Senator Patty Murray, D-Washington, ranking member of the Senate Committee on Health, Education, Labor and Pensions (HELP), seems up-in-arms about the reorganization of the Department of Labor’s Employee Benefits Security Administration (EBSA) that went into effect October 1.
Prior to the reorganization, she sent a letter to Assistant Secretary Preston Rutledge asking him to hold off on the shuffle and requesting answers to more than a dozen questions, as well as documentation of an implementation plan. When the reorganization went into effect, she followed up with a letter saying the agency’s response was “woefully inadequate and unresponsive.” She also stated, “The lack of an adequate response … deepens my concern around the impact it could have on the workers, retirees, and families who turn to EBSA for help with the benefits they rely on.”
So what’s the big deal?
First of all, according to Michael Kreps, attorney with Groom Law Group in Washington, D.C., as ranking member of the HELP committee, which oversees the DOL, Murray takes that oversight seriously and has “an instinctual interest” in having a better understanding of how the DOL, and particularly the EBSA, operates. “It’s pretty common for folks in senior positions in Congress to inquire about major developments in agencies they oversee,” he says. He points out that lawmakers did the same thing when the Wage and Hour division reorganized in August.
The proposed reorganization appears to be a meaningful structural change from the status quo, shifting some authorities to EBSA’s politically appointed deputy and creating a new director position to oversee regional offices.
Rutledge, a political appointee, oversees the EBSA. Previously, Timothy D. Hauser, a career EBSA staff member was over all operations—national and regional; however, the reorganization has split his position, making him Deputy Assistant Secretary for National Office Operations and naming Amy J. Turner the Deputy Assistant Secretary for Regional Office Operations, another career position.
Kreps explains that the reorganization has also revised the reporting structure so some policy-heavy offices report to Principal Deputy Assistant Secretary Jeanne Klinefelter Wilson, a political appointee.
From conversations in the industry, Hauser has a reputation for being very supportive of a more employee-favorable agenda, although he is seen as a balanced person. So, it could be that Murray is concerned that political people are asserting themselves and trying to limit the extent of Hauser’s role—which could be problematic for people opposed to the current administration. The national office is more employer friendly, so some may see the reorganization as trying to reign in those from field offices that may be giving employers a hard time.
However, from conversations and news reports, that is not how the majority view it.
A positive change
According to Kreps, it appears at the EBSA that a lot of policy issues are run through the second most senior person at the agency. Previously, that was Hauser, but now it is Wilson, a political official. He says there is a justification that when the EBSA makes a policy decision, it should be made by part of the political structure in the administration. “The reorganization seems more about aligning policy decisions and running them all through central political officials,” Kreps says.

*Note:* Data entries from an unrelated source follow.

(* ===== verification/NoDangling.v ===== *)
(** * gameserver: no pointer dangles

    Every step that the environment may take keeps the links between sessions,
    heroes and the registry, and follows no null or dangling pointer. *)
From S2P Require Import Prelude StdMap Data Text Calendar Config Record Rank Promotion Names Server HeroTask HeroPlay HeroShop HeroDeal HeroDaily HeroSave HeroLoad World Dispatch Manager Frames Process.

Definition ends_linked {A} (m : W A) (w : World) : Prop := wwp m (fun _ => linked) w.

Lemma keeps_ends m w : keeps_linked m w -> ends_linked m w.
Proof. intros H. eapply wwp_mono; [exact H|]. by intros [] w' [? _]. Qed.

Lemma ends_bind {A} (m1 : W unit) (m2 : W A) w :
  ends_linked m1 w -> (forall w', linked w' -> ends_linked m2 w') -> ends_linked (m1 ;;; m2) w.
Proof. intros H1 H2. apply wwp_bind. eapply wwp_mono; [exact H1|]. intros []. apply H2. Qed.

(** ** Sessions end *)

(** The session is gone, the others are as they were. *)
Definition released (t : Z) (w w' : World) : Prop :=
  linked w' /\ forall t', t' <> t -> mfind t' (sessions (globals w')) = mfind t' (sessions (globals w)).

Lemma erase_released t ss w0 w :
  linked w -> mfind t (sessions (globals w)) = Some ss -> _dream_hero ss = None ->
  (forall t', t' <> t -> mfind t' (sessions (globals w)) = mfind t' (sessions (globals w0))) ->
  released t w0 (set_globals (set_sessions (merase t (sessions (globals w))) (globals w)) w).
Proof.
  intros Hw Ht Hd Hsame. split; [by eapply linked_close|]. intros t' Hne. cbn.
  rewrite find_erase by apply (lk_sorted _ Hw). rewrite decide_False by done. by apply Hsame.
Qed.

(** The destructor forgets the hero on both sides. *)
Lemma destroy_linked t ss w :
  linked w -> mfind t (sessions (globals w)) = Some ss ->
  wwp (Session_destroy t) (fun _ w' => linked w' /\
    mfind t (sessions (globals w')) = Some (set__dream_hero None ss) /\
    forall t', t' <> t -> mfind t' (sessions (globals w')) = mfind t' (sessions (globals w))) w.
Proof.
  intros Hw Ht.
  assert (Hput : forall t', t' <> t -> mfind t' (mput t (set__dream_hero None ss) (sessions (globals w)))
                            = mfind t' (sessions (globals w))) by (intros; by apply mfind_put_ne).
  apply wwp_bind, wwp_bind. eapply wwp_session; [exact Ht|].
  destruct (_dream_hero ss) as [p|] eqn:Ed.
  - destruct (lk_sessions _ Hw t ss p Ht Ed) as (h & Hp & _ & _).
    unfold wwp at 1, call_hero. rewrite Hp. cbn [bind on_hero modify this srv].
    eapply wwp_on_session; [exact Ht|]. split; [|by cbn; rewrite mfind_put_eq].
    eapply (linked_detach _ Hw t ss p h); try done. unfold StartDestroyTime. by destruct (hasEvent _ _).
  - apply wwp_ret. eapply wwp_on_session; [exact Ht|]. split; [|by cbn; rewrite mfind_put_eq].
    by eapply linked_session.
Qed.

Lemma release_linked t ss w :
  linked w -> mfind t (sessions (globals w)) = Some ss ->
  wwp (release_session t) (fun _ => released t w) w.
Proof.
  intros Hw Ht. apply wwp_bind.
  eapply wwp_mono; [by eapply session_hero_linked; eauto using frame_StartDestroyTime|].
  intros [] w1 [Hw1 Hs1]. rewrite <- (sh_sessions _ _ Hs1) in Ht.
  apply wwp_bind. eapply wwp_mono; [by eapply destroy_linked|]. intros [] w2 (Hw2 & Ht2 & Hsame).
  apply wwp_globals. eapply erase_released; [done|exact Ht2|by destruct ss|].
  intros t' Hne. by rewrite Hsame, (sh_sessions _ _ Hs1).
Qed.

Lemma release_all_linked l w :
  linked w -> NoDup l -> (forall t, t ∈ l -> is_Some (mfind t (sessions (globals w)))) ->
  ends_linked (wfor l release_session) w.
Proof.
  revert w. induction l as [|t l IH]; intros w Hw Hnd Hall; [done|].
  apply NoDup_cons in Hnd as [Hn Hnd]. destruct (Hall t) as [ss Ht]; [by left|].
  apply wwp_bind. eapply wwp_mono; [by eapply release_linked|]. intros [] w' [Hw' Hsame]. apply IH; [done|done|].
  intros t' Hin. rewrite Hsame by (by intros ->). apply Hall. by right.
Qed.

Lemma removeUserByGate_linked g w : linked w -> ends_linked (removeUserByGate g) w.
Proof.
  intros Hw. apply wwp_bind, wwp_gets. destruct (lk_sorted _ Hw) as (Hs & _ & _).
  apply release_all_linked; [done| |].
  - pose proof (msorted_filter (fun kv : Z * Session => m_gate kv.2 =? g) _ Hs) as Hf.
    by apply msorted_NoDup in Hf.
  - intros t (kv & -> & Hin)%list_elem_of_fmap. apply list_elem_of_In, filter_In in Hin as [Hin _].
    apply list_elem_of_In in Hin. destruct kv as [t ss]. exists ss. by apply mIn_find.
Qed.

Lemma linked_gates l w : linked w -> linked (set_m_Gates l w).
Proof. intros []. by constructor. Qed.

(** ** Sessions begin, heroes are created *)

Lemma new_session_linked t account gate channel w :
  linked w -> mfind t (sessions (globals w)) = None ->
  (forall t' ss, mfind t' (sessions (globals w)) = Some ss -> m_account ss <> account) ->
  wwp (Session_Session t account gate channel)
    (fun _ w' => linked w' /\ is_Some (mfind t (sessions (globals w')))) w.
Proof.
  intros Hw Ht Hfree. set (ss := mkSession t account gate true None channel). apply wwp_bind, wwp_globals.
  set (w1 := set_globals _ w). assert (Hw1 : linked w1) by (by apply linked_new_session).
  assert (Ht1 : mfind t (sessions (globals w1)) = Some ss) by apply mfind_put_eq.
  apply wwp_bind, GetHero_linked; [done| |].
  2: { intros _. apply wwp_globals. split; [by apply linked_shape|by exists ss]. }
  intros p h _ Hp Ha. apply wwp_bind. eapply wwp_call_on_hero; [exact Hp|].
  apply wwp_bind. eapply wwp_on_session; [exact Ht1|]. apply wwp_bind.
  eapply wwp_call_on_hero; [cbn; apply mfind_put_eq|]. cbn [objects set_objects set_globals globals].
  rewrite mput_put. set (w2 := set_objects _ _).
  assert (Hw2 : linked w2).
  { apply (linked_attach w1 Hw1 t ss p h); try done; unfold StopDestroyClock; by destruct (hasEvent _ _). }
  eapply wwp_mono; [eapply (keeps_call p _ w2); [done|apply mfind_put_eq|apply frame_SendClientInit]|].
  intros [] w3 [Hw3 Hs3]. split; [done|]. rewrite (sh_sessions _ _ Hs3). cbn. rewrite mfind_put_eq. by eexists.
Qed.

(** The session is given its hero: a fresh object, or the registered one. *)
Lemma attach_created t ss p h0 w0 g (Q : unit -> World -> Prop) w :
  linked w0 -> mfind t (sessions (globals w0)) = Some ss ->
  mfind (m_account ss) (_heroes w0) = None -> p = next_object w0 ->
  sessions g = sessions (globals w0) -> _account h0 = m_account ss -> _session h0 = Some t ->
  w = mkWorld g (mput p h0 (objects w0)) (minsert (m_account ss) p (_heroes w0)) (m_Gates w0) (p + 1) ->
  (forall w', linked w' -> mfind t (sessions (globals w')) = Some (set__dream_hero (Some p) ss) -> Q tt w') ->
  wwp (setDreamHero (Some p) t) Q w.
Proof.
  intros Hw Ht Hno -> Hg Ha Hs -> HQ. eapply wwp_on_session; [cbn; rewrite Hg; exact Ht|].
  apply HQ; [|cbn; apply mfind_put_eq]. unfold set_globals.
  cbn [objects _heroes m_Gates next_object globals]. apply (linked_create w0 Hw t ss h0); try done.
  cbn. by rewrite Hg.
Qed.

Lemma attach_existing t ss p h h' g w0 (Q : unit -> World -> Prop) w :
  linked w0 -> mfind t (sessions (globals w0)) = Some ss -> mfind p (objects w0) = Some h ->
  _account h = m_account ss -> _account h' = m_account ss -> _session h' = Some t ->
  sessions g = sessions (globals w0) ->
  w = set_objects (mput p h' (objects w0)) (set_globals g w0) ->
  (forall w', linked w' -> mfind t (sessions (globals w')) = Some (set__dream_hero (Some p) ss) -> Q tt w') ->
  wwp (setDreamHero (Some p) t) Q w.
Proof.
  intros Hw Ht Hp Ha Ha' Hs Hg -> HQ. eapply wwp_on_session; [cbn; rewrite Hg; exact Ht|].
  apply HQ; [|cbn; apply mfind_put_eq]. cbn. apply (linked_attach w0 Hw t ss p h); try done; [congruence|].
  cbn. by rewrite Hg.
Qed.

Lemma clocked h : _account (StopDestroyClock h) = _account h /\ _session (StopDestroyClock h) = _session h.
Proof. unfold StopDestroyClock. by destruct (hasEvent _ _). Qed.

Lemma fresh_address w : linked w -> mfind (next_object w) (objects w) = None.
Proof.
  intros Hw. destruct (mfind (next_object w) (objects w)) as [h|] eqn:E; [|done].
  destruct (lk_registered _ Hw _ _ E). lia.
Qed.

(** [CreateHero] and [CreateHero_info], followed by the session's assignment. *)
Lemma create_linked t ss w (Q : Z -> unit -> World -> Prop) (R : unit -> World -> Prop) :
  linked w -> mfind t (sessions (globals w)) = Some ss ->
  (forall p w', linked w' -> mfind t (sessions (globals w')) = Some (set__dream_hero (Some p) ss) -> Q p tt w') ->
  forall k : Z -> W unit, (forall p w', wwp (setDreamHero (Some p) t) (Q p) w' -> wwp (k p) R w') ->
  wwp (let* p := CreateHero (m_account ss) t in k p) R w.
Proof.
  intros Hw Ht HQ k Hk. unfold CreateHero.
  apply wwp_bind, wwp_bind, GetHero_linked; [done| |].
  - intros p h Hr Hp Ha. apply wwp_bind. eapply wwp_session; [exact Ht|]. apply wwp_bind, wwp_ret.
    apply wwp_bind. unfold wwp at 1, call_hero. rewrite Hp. cbn [bind on_hero modify this srv].
    apply wwp_bind, wwp_bind. set (h' := StopDestroyClock _).
    assert (Hh' : _account h' = m_account ss /\ _session h' = Some t) by (apply clocked).
    destruct Hh' as [Ha' Hs']. eapply wwp_deref; [cbn; apply mfind_put_eq|]. apply wwp_modify.
    rewrite Ha'. cbn [_heroes set_objects set_globals]. rewrite (insert_present _ _ _ _ Hr).
    apply wwp_ret, Hk. eapply (attach_existing t ss p h h' (globals w) w); try done. by apply HQ.
  - intros Hno. apply wwp_bind. eapply wwp_session; [exact Ht|].
    apply wwp_bind, wwp_bind. unfold new_object. unfold wwp at 1. set (p := next_object w).
    apply wwp_bind. unfold wwp at 1, call_hero. cbn [objects set_objects]. rewrite mfind_put_eq.
    destruct (LoadFromConfig _ _) as [[[] s1]|] eqn:E; [|done].
    apply frame_LoadFromConfig in E as (Hs1 & Ha1 & Hg1 & _). cbn in Hs1, Ha1, Hg1.
    apply wwp_ret. apply wwp_bind. unfold wwp at 1, call_hero. cbn [objects set_objects].
    rewrite mfind_put_eq. cbn [bind on_hero modify this srv]. rewrite !mput_put.
    apply wwp_bind, wwp_bind. set (h' := StopDestroyClock _).
    assert (Hh' : _account h' = m_account ss /\ _session h' = Some t) by (apply clocked).
    destruct Hh' as [Ha' Hs']. eapply wwp_deref; [cbn; apply mfind_put_eq|]. apply wwp_modify. rewrite Ha'.
    apply wwp_ret, Hk. eapply (attach_created t ss p h' w (srv s1)); try done. intros; by apply (HQ p).
Qed.

Lemma create_info_linked msg t ss w (Q : Z -> unit -> World -> Prop) (R : unit -> World -> Prop) :
  linked w -> mfind t (sessions (globals w)) = Some ss -> dbi_account msg = m_account ss ->
  (forall p w', linked w' -> mfind t (sessions (globals w')) = Some (set__dream_hero (Some p) ss) -> Q p tt w') ->
  forall k : Z -> W unit, (forall p w', wwp (setDreamHero (Some p) t) (Q p) w' -> wwp (k p) R w') ->
  wwp (let* p := CreateHero_info msg (m_account ss) t in k p) R w.
Proof.
  intros Hw Ht Hacc HQ k Hk. unfold CreateHero_info.
  apply wwp_bind, wwp_bind, GetHero_linked; [done| |].
  - intros p h Hr Hp Ha. apply wwp_bind. eapply wwp_session; [exact Ht|]. apply wwp_bind, wwp_ret.
    apply wwp_bind. unfold wwp at 1, call_hero. rewrite Hp. cbn [bind on_hero modify this srv].
    set (h' := StopDestroyClock _).
    assert (Hh' : _account h' = m_account ss /\ _session h' = Some t) by (apply clocked).
    destruct Hh' as [Ha' Hs']. apply wwp_ret, Hk.
    eapply (attach_existing t ss p h h' (globals w) w); try done. by apply HQ.
  - intros Hno. apply wwp_bind. eapply wwp_session; [exact Ht|].
    apply wwp_bind, wwp_bind. unfold new_object. unfold wwp at 1. set (p := next_object w).
    apply wwp_bind. unfold wwp at 1, call_hero. cbn [objects set_objects]. rewrite mfind_put_eq.
    destruct (set_info _ _ _) as [[[] s1]|] eqn:E; [|done].
    apply set_info_links in E as (Hs1 & Ha1 & Hg1 & _). cbn in Hs1, Ha1, Hg1.
    apply wwp_bind, wwp_bind. eapply wwp_deref; [cbn; apply mfind_put_eq|]. apply wwp_modify, wwp_ret.
    rewrite Ha1, Hacc. apply wwp_bind. unfold wwp at 1, call_hero. cbn [objects set_objects set__heroes].
    rewrite mfind_put_eq. cbn [bind on_hero modify this srv]. rewrite !mput_put.
    set (h' := StopDestroyClock _).
    assert (Hh' : _account h' = m_account ss /\ _session h' = Some t) by (apply clocked).
    destruct Hh' as [Ha' Hs']. apply wwp_ret, Hk.
    eapply (attach_created t ss p h' w (srv s1)); try done. intros; by apply (HQ p).
Qed.

(** ** The events *)

Lemma destroy_hero_linked p h w : linked w -> mfind p (objects w) = Some h -> ends_linked (Destroy p) w.
Proof.
  intros Hw Hp. apply wwp_bind. eapply wwp_mono; [by eapply keeps_call; eauto using frame_hero_record|].
  intros [] w1 [Hw1 Hs1]. destruct (shape_object _ _ _ _ Hs1 Hp) as (h1 & Hp1 & _).
  apply wwp_bind. eapply wwp_deref; [exact Hp1|].
  destruct (lk_registered _ Hw1 p h1 Hp1) as [Hr _]. destruct (lk_sorted _ Hw1) as (Hsort & _ & _).
  assert (Hdel : forall g,
    (forall t, mfind t (sessions g) = match mfind t (sessions (globals w1)) with
       | Some ss => Some (if decide (_session h1 = Some t) then set__dream_hero None ss else ss)
       | None => None end) -> msorted (sessions g) ->
    ends_linked (DestroyHero p) (set_globals g w1)).
  { intros g Hg Hsg. apply wwp_bind. eapply wwp_deref; [exact Hp1|]. apply wwp_bind, wwp_gets. cbn [_heroes set_globals].
    rewrite Hr, Z.eqb_refl. apply wwp_bind. unfold wwp at 1, delete_object, mhas. cbn [objects set_globals].
    rewrite Hp1. apply wwp_modify. by apply (linked_destroy w1 Hw1 p h1). }
  destruct (_session h1) as [t|] eqn:Eh.
  - destruct (lk_objects _ Hw1 p h1 t Hp1 Eh) as (ss & Ht & Hd). apply wwp_bind.
    eapply wwp_on_session; [exact Ht|]. apply Hdel; [|by apply mput_sorted].
    intros t'. cbn. rewrite find_put. destruct (decide (t' = t)) as [->|Hne].
    + rewrite Ht, decide_True by done. done.
    + destruct (mfind t' _); [|done]. by rewrite decide_False by congruence.
  - apply wwp_bind, wwp_ret. replace w1 with (set_globals (globals w1) w1) by (by destruct w1).
    apply Hdel; [|done]. intros t'. by destruct (mfind t' _).
Qed.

He notes that the DOL has historically issued a lot of sub-regulatory guidance—for example, advisory opinions to explain its views. But, Kreps says, starting in the Obama administration and flowing into the Trump administration there has been a shift from sub-regulatory guidance to focusing on large regulatory projects—the fiduciary rule under Obama, and association retirement plans under Trump. “There have been some public statements by DOL officials that they would like to help the industry by issuing more guidance and opening up a process that has been dormant for a while.”
As for the new structure to have someone higher up coordinate the field offices—coordinate the regional offices at a national level—Kreps says it seems important that the EBSA wants to offer consistency. “The EBSA wants to treat similarly situated stakeholders in the same way and make sure the benefits community has rules of the road that are the same for all,” he says. “It also helps the national office have a better sense of what is going on in the field and better process information that is coming in.”
The retirement plan community may see more fairness, as well as guidance, from the reorganization.
“We have a group that works a lot with the EBSA and they deal with some of the most important issues out there, so we are hopeful that [the agency will] be able to engage with the broader community to make positive changes going forward both on the participant and plan sponsor/provider side,” Kreps concludes.